La Unión Europea no está actualmente preparada para emitir eurobonos para financiar el gasto necesario para fortalecer el poder militar en todo el bloque a través de la deuda, admitió el Comisario europeo de Defensa y Espacio, Andrius Kubilius, en una entrevista.
Los Estados miembros deberían ahora considerar otras opciones enumeradas en el plan recientemente presentado “Rearm Europe/Readiness 2030”, ya que la Unión aún tiene que descubrir cómo reembolsar los préstamos utilizados para financiar la recuperación posterior a la pandemia, sugirió el funcionario europeo.
Bruselas no está dispuesta a financiar la preparación de defensa con deuda de la UE
Por ahora, se espera que los países de la UE utilicen los instrumentos ya establecidos en el plan "Preparación 2030" en lugar de depender de la deuda conjunta para el gasto militar, según indicó el jefe de defensa de la Unión. Andrius Kubilius declaró a Euronews que el bloque no está preparado para emitir eurobonos con ese fin.

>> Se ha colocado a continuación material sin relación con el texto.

(** The mask that [aggregate] leaves in [k]: every weight squared. *)
Lemma aggregate_mask {Ar : Arith} s r pr pc y_m rp yt (o w k : Image F) :
  wf_image k -> channels k = 1 -> rows k = s -> columns k = s ->
  let k' := snd (aggregate s r pr pc y_m rp yt (o, w, k)) in
  wf_image k' /\ same_shape k' k /\
  forall col row, 0 <= col < columns k -> 0 <= row < rows k ->
    fval k' col row 0 = (fval k col row 0 *! fval k col row 0)%flt.
Proof.
  intros Hw H1 Er Ec k'. subst k' s. unfold aggregate.
  rewrite (for_loop_snd (rows k) _
             (fun row k0 => for_loop (rows k) (fun col k0 =>
                fset k0 col row 0 (fval k0 col row 0 *! fval k0 col row 0)%flt) k0)).
  2:{ intros row st.
      apply (for_loop_snd (rows k) _ (fun col k0 =>
                fset k0 col row 0 (fval k0 col row 0 *! fval k0 col row 0)%flt)).
      intros col [[o' w'] k0]. reflexivity. }
  cbn [snd].
  destruct (pixel_loop_spec fzero k (fun _ => rows k)
              (fun row col d =>
                 set_val d col row 0 (fval d col row 0 *! fval d col row 0)%flt)
              (fun col row _ => (fval k col row 0 *! fval k col row 0)%flt)
              Hw (fun d _ => eq_sym Ec)) as (W & S & V).
  - intros row col d Hrow Hcol Hwd Hs Hpix. rewrite (Hpix 0) by lia.
    apply (pixel1_store fzero k d col row); assumption.
  - split; [exact W|]. split; [exact S|].
    intros col row Hc Hr. apply V. unfold in_image. lia.
Qed.

Lemma bilateral_x_centre (g : Image RF) r gam sig :
  0 <= r <= 1073741824 ->
  @bilateral_x Exact.arith g r gam sig r r = 0%R.
Proof.
  intros Hr. unfold bilateral_x.
  change (@fadd Exact.arith) with Rplus. change (@fsub Exact.arith) with Rminus.
  change (@fmul Exact.arith) with Rmult. change (@fdiv Exact.arith) with Rdiv.
  change (@fzero Exact.arith) with 0%R. change (@f_of_int Exact.arith) with IZR.
  match goal with
  | |- context [for_loop (channels g) ?body ?init] =>
      assert (E : for_loop (channels g) body init = 0%R)
  end.
  { apply (for_loop_preserve (fun x => x = 0%R)); [reflexivity|].
    intros i t _ ->. change (@F Exact.arith) with R. ring. }
  rewrite E.
  rewrite (int_sub_small r r) by int_range.
  replace (r - r) with 0 by lia.
  change (int_add (int_mul 0 0) (int_mul 0 0)) with 0.
  change (@F Exact.arith) with R. unfold Rdiv. ring.
Qed.
(** ** One turn of the main loop, on the weight map *)

Section Turn.
  Context {Ar : Arith}.
  Variable fastexp : F -> F.
  Variables dft_forward dft_inverse : Z -> Z -> cplane -> cplane.
  Variable p : BlockParams.
  Variables noisy guide : Image F.

Abbreviation step := (loop_step fastexp dft_forward dft_inverse p noisy guide).

(** Whatever the arithmetic: a turn keeps the shape of the weight map,
    leaves a cell as it is or adds the square of a bilateral weight to it,
    and adds the square of the central weight to the cell that the scan
    returned. *)
Lemma loop_step_spec (st : BlockState) :
  params_ok p -> head_ok p st ->
  let grid := wm_grid (agg_weights st) in
  let grid' := wm_grid (agg_weights (step st)) in
  head_ok p (step st) /\ same_shape grid' grid /\
  (forall c r, in_image grid c r 0 ->
     fval grid' c r 0 = fval grid c r 0 \/
     exists x, fval grid' c r 0 = (fval grid c r 0 +! fastexp x *! fastexp x)%flt) /\
  exists mc mr g2,
    in_image grid mc mr 0 /\ fval grid mc mr 0 = min_weight st /\
    wm_scan grid = (min_weight st, mr, mc) /\
    fval grid' mc mr 0 = (fval grid mc mr 0 +! centre_sq fastexp p g2)%flt.
Proof.
  intros (Pr & Ps) (Hg & Hp & Hgr & Hgc & Kw & Kc & Kr & Kcol & Gr & Gc) grid grid'.
  subst grid' grid. unfold min_weight, loop_step, Minimum, wm_refresh.
  rewrite Hp.
  pose proof (wm_scan_cell (wm_grid (agg_weights st)) Hg) as Hscan.
  destruct (wm_scan (wm_grid (agg_weights st))) as [[m mr] mc].
  destruct Hscan as (Sin & Sm).
  cbn [fst snd wm_min]. unfold with_agg, block_body, block_to_freq.
  cbn [agg_weights FindMinimum wm_refresh wm_pending wm_row wm_col y g k_reg k y_m g_m
       reg_plane yt output weights].
  unfold FindMinimum, wm_refresh. cbn [wm_pending wm_row wm_col].
  set (w1 := mkWeightMap (wm_grid (agg_weights st)) m mr mc false).
  set (y1 := FastExtractPatch _ noisy mr mc (y st)).
  set (g1 := FastExtractPatch _ guide mr mc (g st)).
  set (kr := BilateralWeight fastexp g1 (k_reg st) _ _ _).
  set (rp := ComputeRegressionPlane y1 g1 kr (p_r p) (reg_plane st)).
  set (y2 := SubtractPlane (p_r p) rp y1).
  set (g2 := SubtractPlane (p_r p) rp g1).
  set (kk := BilateralWeight fastexp g2 (k st) (p_r p)
               (p_gamma_r_sigma2 p) (p_sigma_s2 p)).
  destruct (ModifyPatch y2 kk (y_m st) (Some (yt st))) as [ym1 yt1].
  destruct (ModifyPatch g2 kk (g_m st) None) as [gm1 gt1].
  unfold block_from_freq.
  cbn [agg_weights y g k_reg k y_m g_m reg_plane yt output weights].
  assert (G2s : same_shape g2 (g st)).
  { eapply same_shape_trans; [apply SubtractPlane_shape|apply FastExtractPatch_shape]. }
  destruct G2s as (G2r & G2c & _).
  destruct (BilateralWeight_mask fastexp g2 (k st) (p_r p)
              (p_gamma_r_sigma2 p) (p_sigma_s2 p) Kw Kc ltac:(lia) ltac:(lia))
    as (KKw & (KKr & KKc & KKch) & KKv).
  fold kk in KKw, KKr, KKc, KKch, KKv.
  match goal with
  | |- context [@aggregate ?a ?s ?r ?pr ?pc ?ym ?rpl ?ytl (?o, ?w, ?k0)] =>
      destruct (@aggregate_mask a s r pr pc ym rpl ytl o w k0 KKw
                  ltac:(lia) ltac:(lia) ltac:(lia))
        as (K2w & (K2r & K2c & K2ch) & K2v);
      set (agg := @aggregate a s r pr pc ym rpl ytl (o, w, k0)) in *
  end.
  destruct agg as [[o' w'] k2]. cbn [snd] in *.
  cbn [agg_weights y g k_reg k y_m g_m reg_plane yt output weights].
  pose proof Sin as (Sc & Sr & _).
  assert (Er : int_sub mr (p_r p) = mr - p_r p) by (apply int_sub_small; int_range).
  assert (Ec : int_sub mc (p_r p) = mc - p_r p) by (apply int_sub_small; int_range).
  rewrite Er, Ec.
  destruct (IncreaseWeights_inv w1 k2 (mr - p_r p) (mc - p_r p))
    as (I1 & I2 & I3 & I4 & I5 & I6 & I7 & I8);
    try (cbn [wm_grid]; assumption); try lia.
  set (w2 := IncreaseWeights w1 k2 (mr - p_r p) (mc - p_r p)) in *.
  unfold w1 in I2, I3, I4, I5, I6, I7, I8.
  cbn [wm_grid wm_min wm_row wm_col wm_pending] in I2, I3, I4, I5, I6, I7, I8.
  assert (U : under_patch k2 (mr - p_r p) (mc - p_r p) mc mr = true)
    by (apply under_patch_iff; lia).
  assert (Ksq : forall c r, 0 <= c < p_s p -> 0 <= r < p_s p ->
            fval k2 c r 0
            = (fastexp (fopp (bilateral_x g2 (p_r p) (p_gamma_r_sigma2 p) (p_sigma_s2 p) c r))
               *! fastexp (fopp (bilateral_x g2 (p_r p) (p_gamma_r_sigma2 p)
                                             (p_sigma_s2 p) c r)))%flt).
  { intros c r Hc Hr. rewrite K2v by lia. rewrite KKv by lia. reflexivity. }
  split; [|split; [|split]].
  - (* head_ok *)
    pose proof I2 as (S1 & S2 & S3).
    destruct Hg as (Gw & G1 & G2 & G3).
    unfold head_ok. cbn [agg_weights k g].
    split; [unfold grid_ok; split; [exact I1|lia]|].
    split; [apply I8; [exact Sin|exact U|apply done_end; lia]|].
    split; [lia|]. split; [lia|]. split; [exact K2w|]. repeat split; lia.
  - exact I2.
  - intros c r Hin. rewrite (I6 c r Hin).
    destruct (under_patch k2 (mr - p_r p) (mc - p_r p) c r) eqn:Uc; cbn [andb];
      [|now left].
    apply under_patch_iff in Uc.
    rewrite done_end by lia. right.
    rewrite Ksq by lia. eexists. reflexivity.
  - exists mc, mr, g2. split; [exact Sin|]. split; [symmetry; exact Sm|].
    split; [reflexivity|].
    rewrite (I6 mc mr Sin), U. rewrite done_end by lia. cbn [andb].
    replace (mc - (mc - p_r p)) with (p_r p) by lia.
    replace (mr - (mr - p_r p)) with (p_r p) by lia.
    rewrite Ksq by lia. reflexivity.
Qed.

Antes de las discusiones sobre el próximo Marco Financiero Plurianual ( MMM ), el comisario enfatizó que la Unión Europea tendrá que gastar una parte significativa de su presupuesto a largo plazo para pagar la deuda relacionada con la pandemia a menos que se encuentre otra solución.
La UE debe decidir primero cómo cubrir la deuda resultante de las subvenciones para la recuperación otorgadas tras la COVID-19. Se prevén reembolsos anuales de entre 25 000 y 30 000 millones de euros (más de 32 000 millones de dólares), lo que representa el 20 % del FMM de aproximadamente 1,2 billones de euros, que representa el 1 % de la producción económica de la UE.
“Los eurobonos significan que la Unión Europea tendrá una deuda mayor, que tendrá que ser atendida nuevamente por todos los estados miembros, y ahora tenemos en cierto modo un desafío sobre cómo pagar la deuda existente”, explicó Kubilius, ex primer ministro de Lituania y ex líder del partido conservador Unión de la Patria del país.
La Comisión Europea (CE) presentó su plan "Rearm Europe" a principios de este mes y posteriormente lo renombró "Readiness 2030" tras las objeciones de Italia y España. Sus primeros ministros pidieron ampliar el alcance del término para abarcar ámbitos más allá de la simple compra de armamento, como la ciberseguridad, la lucha contra el terrorismo, la inteligencia artificial y las telecomunicaciones.
La iniciativa busca reforzar las capacidades de defensa de los Estados miembros de la UE y expandir la producción militar en el Viejo Continente. Su objetivo principal es movilizar hasta 800 000 millones de euros para defensa y seguridad en los próximos cuatro años.
La UE aspira a un gasto de defensa del 3,5% del PIB en los estados miembros
Se supone que la mayor parte de ese total, unos 650 000 millones de euros, provendrá de que los Estados miembros aumenten su gasto en defensa hasta el 3,5 % del producto interior bruto (PIB). Para lograrlo, la Comisión ha presentado una serie de propuestas, que incluyen la flexibilización de las normas fiscales y latracde capital privado.
“Durante los próximos cuatro años, en un escenario ideal, los Estados miembros empezarán a gastar el 3,5 % de su PIB, lo que representaría un gasto de 2,4 billones de euros en defensa. La pregunta es: ¿cubrirá esto todas las necesidades?”, comentó Andrius Kubilius, quien espera tener más claridad al respecto en los próximos meses.
Los 150 000 millones de euros restantes se financiarán mediante un nuevo instrumento financiero denominado Acción de Seguridad para Europa ( SAFE ). Este último permitirá al órgano ejecutivo de Bruselas emitir bonos y obtener préstamos en los mercados de capitales para prestar fondos a los países de la UE.
En el marco de SAFE, la CE exige que al menos el 65 % del valor de algunos artículos, como misiles, drones pequeños y munición, se adquiera en la UE, la Asociación Europea de Libre Comercio (AELC), el Espacio Económico Europeo (EEE) o en Ucrania, devastada por la guerra. «Queremos incentivar a los Estados miembros a invertir más en la producción europea», señaló Kubilius.
La Comisión ha estimado que la Unión Europea necesitará cientos de miles de millones de euros en nuevas inversiones hasta finales de la década para seguir siendo competitiva en el escenario mundial, luchar contra el cambio climático y abordar las crecientes necesidades de defensa.
La semana pasada, la CE presentó un plan para canalizar parte de los 10 billones de euros de ahorros ciudadanos hacia los mercados de capitales. Mientras tanto, Alemania, la potencia económica europea, eliminó su "freno de deuda" constitucional para poder obtener fondos para proyectos de infraestructura, clima y defensa.